Whatever puts the wind in your sails, both imaginings are only useful when they translate to real-time action. If we want to see a future where rural communities can have access to exascale processing power, what steps can we take to make that a reality? Or if we don’t want to see a future where access inequality has created a sub-class of untethered society, what protocols can we put in place to prevent a division of opportunity?

2018’s iteration of the Global Future Council on Computing laid the groundwork that this year’s members will be building on. While the first Council focused mainly on the realities of the technological future of computing, the second will look at the ways we can responsibly apply them across all industries.

Our mandate is: "New computing innovations are the nervous system for the Fourth Industrial Revolution, powering technologies that transform businesses across all industry verticals, and with immense potential to greatly benefit society.

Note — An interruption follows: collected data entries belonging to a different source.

(* ===== verification/AecmCore.v ===== *)
(** The core of the echo canceller,
    src/webrtc/modules/audio_processing/aecm/aecm_core.c, with the structures
    and constants of aecm_core.h and aecm_defines.h.

    [Module Aecm] has the state and the operations of aecm_core.c but for the
    frame function (file AecmFrame); the aligned buffers of the
    source ([xBuf_buf] and the pointer [xBuf] into it, and so on) are one array
    each, of the length the code uses. *)

From S2P Require Import Prelude Float32 RingBuffer SplInl SplVec RealFFT DelayEstimator DelayEstimatorWrapper.

Module Aecm.
Import Ring Spl RealFFT DelayEst DelayWrap.

(** ** aecm_defines.h *)

Definition FRAME_LEN : Z := 80.
Definition PART_LEN : Z := 256.
Definition PART_LEN_SHIFT : Z := 9.
Definition PART_LEN1 : Z := PART_LEN + 1.
Definition PART_LEN2 : Z := Z.shiftl PART_LEN 1.
Definition PART_LEN4 : Z := Z.shiftl PART_LEN 2.
Definition FAR_BUF_LEN : Z := PART_LEN4.
Definition MAX_DELAY : Z := 25.
Definition CONV_LEN : Z := 512.
Definition CONV_LEN2 : Z := Z.shiftl CONV_LEN 1.
Definition MAX_BUF_LEN : Z := 64.
Definition FAR_ENERGY_MIN : Z := 1025.
Definition FAR_ENERGY_DIFF : Z := 929.
Definition ENERGY_DEV_OFFSET : Z := 0.
Definition ENERGY_DEV_TOL : Z := 400.
Definition FAR_ENERGY_VAD_REGION : Z := 230.
Definition MU_MIN : Z := 10.
Definition MU_MAX : Z := 1.
Definition MU_DIFF : Z := 9.
Definition MIN_MSE_COUNT : Z := 20.
Definition MIN_MSE_DIFF : Z := 29.
Definition MSE_RESOLUTION : Z := 5.
Definition RESOLUTION_CHANNEL16 : Z := 12.
Definition RESOLUTION_CHANNEL32 : Z := 28.
Definition CHANNEL_VAD : Z := 16.
Definition RESOLUTION_SUPGAIN : Z := 8.
Definition SUPGAIN_DEFAULT : Z := Z.shiftl 1 RESOLUTION_SUPGAIN.
Definition SUPGAIN_ERROR_PARAM_A : Z := 16 * SUPGAIN_DEFAULT.
Definition SUPGAIN_ERROR_PARAM_B : Z := 8 * SUPGAIN_DEFAULT.
Definition SUPGAIN_ERROR_PARAM_D : Z := 3 * SUPGAIN_DEFAULT.
Definition SUPGAIN_EPC_DT : Z := 200.
Definition ONE_Q14 : Z := Z.shiftl 1 14.
Definition NLP_COMP_LOW : Z := 8192.
Definition NLP_COMP_HIGH : Z := ONE_Q14.
Definition AecmFalse : Z := 0.
Definition AecmTrue : Z := 1.

(** ** Data *)

Record ComplexInt16 := mkComplex { real : Z; imag : Z }.

Record AecmFloat := mkAecmFloat {
  FarSpectrumHistory : list float;
  FarWritePosition : Z;
  NearSpectrum : list float;
  EchoEstSpectrum : list float;
  ErrorSpectrum : list float;
  ErrorPower : list float;
  FarPower : list float;
  NearPower : list float;
  EchoPower : list float;
  FarNoise : list float;
  NearNoise : list float;
  CrossRelation : list float;
  AutoRelation : list float;
  gain : list float;
  H : list float;
  SmoothFactor : float }.

Record AecmCore := mkAecmCore {
  farBufWritePos : Z; farBufReadPos : Z; knownDelay : Z; lastKnownDelay : Z; firstVAD : Z;
  farFrameBuf : RingBuffer; nearNoisyFrameBuf : RingBuffer; nearCleanFrameBuf : RingBuffer;
  outFrameBuf : RingBuffer;
  farBuf : list Z;
  mult : Z; seed : Z;
  delay_estimator_farend : DelayEstimatorFarend; delay_estimator : DelayEstimator;
  currentDelay : Z;
  far_history : list Z; far_history_complex : list ComplexInt16; far_history_pos : Z; far_q_domains : list Z;
  nlpFlag : Z; fixedDelay : Z; totCount : Z;
  dfaCleanQDomain : Z; dfaCleanQDomainOld : Z; dfaNoisyQDomain : Z; dfaNoisyQDomainOld : Z;
  nearLogEnergy : list Z; farLogEnergy : Z; echoAdaptLogEnergy : list Z; echoStoredLogEnergy : list Z;
  channelStored : list Z; channelAdapt16 : list Z; channelAdapt32 : list Z;
  xBuf : list Z; dBufClean : list Z; dBufNoisy : list Z; outBuf : list Z;
  echoFilt : list Z; nearFilt : list Z; noiseEst : list Z;
  noiseEstTooLowCtr : list Z; noiseEstTooHighCtr : list Z; noiseEstCtr : Z; cngMode : Z;
  mseAdaptOld : Z; mseStoredOld : Z; mseThreshold : Z;
  farEnergyMin : Z; farEnergyMax : Z; farEnergyMaxMin : Z; farEnergyVAD : Z; farEnergyMSE : Z;
  currentVADValue : Z; vadUpdateCount : Z;
  startupState : Z; mseChannelCount : Z; supGain : Z; supGainOld : Z;
  supGainErrParamA : Z; supGainErrParamD : Z; supGainErrParamDiffAB : Z; supGainErrParamDiffBD : Z;
  enablefloatpro : Z; aecmfloat : AecmFloat }.

#[export] Instance rebuild_AecmFloat : Rebuild AecmFloat :=
  fun r => mkAecmFloat
    (FarSpectrumHistory r) (FarWritePosition r) (NearSpectrum r) (EchoEstSpectrum r) (ErrorSpectrum r)
    (ErrorPower r) (FarPower r) (NearPower r) (EchoPower r) (FarNoise r) (NearNoise r) (CrossRelation r)
    (AutoRelation r) (gain r) (H r) (SmoothFactor r).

With this great potential also come great risks – how can we ensure that computing technologies are adopted responsibly, with sustainability and the greater public good in mind?”

Exponential technologies create the potential for both exponential advances and peril. We must move forward with confidence, but we must also keep our eyes open to the unintended consequences of innovation.

The opportunities that exascale computing could bring to the world – to developing nations, to scientific advances, and to corporate interests – are immense. But so is our responsibility to wield them correctly.

As we move from the conclusions of the first Council to the goals of the second, we will build upon what has already been achieved to advance a human-centric vision of the future of computing. After all, it’s not only computers that will soon go exascale: humanity will, too.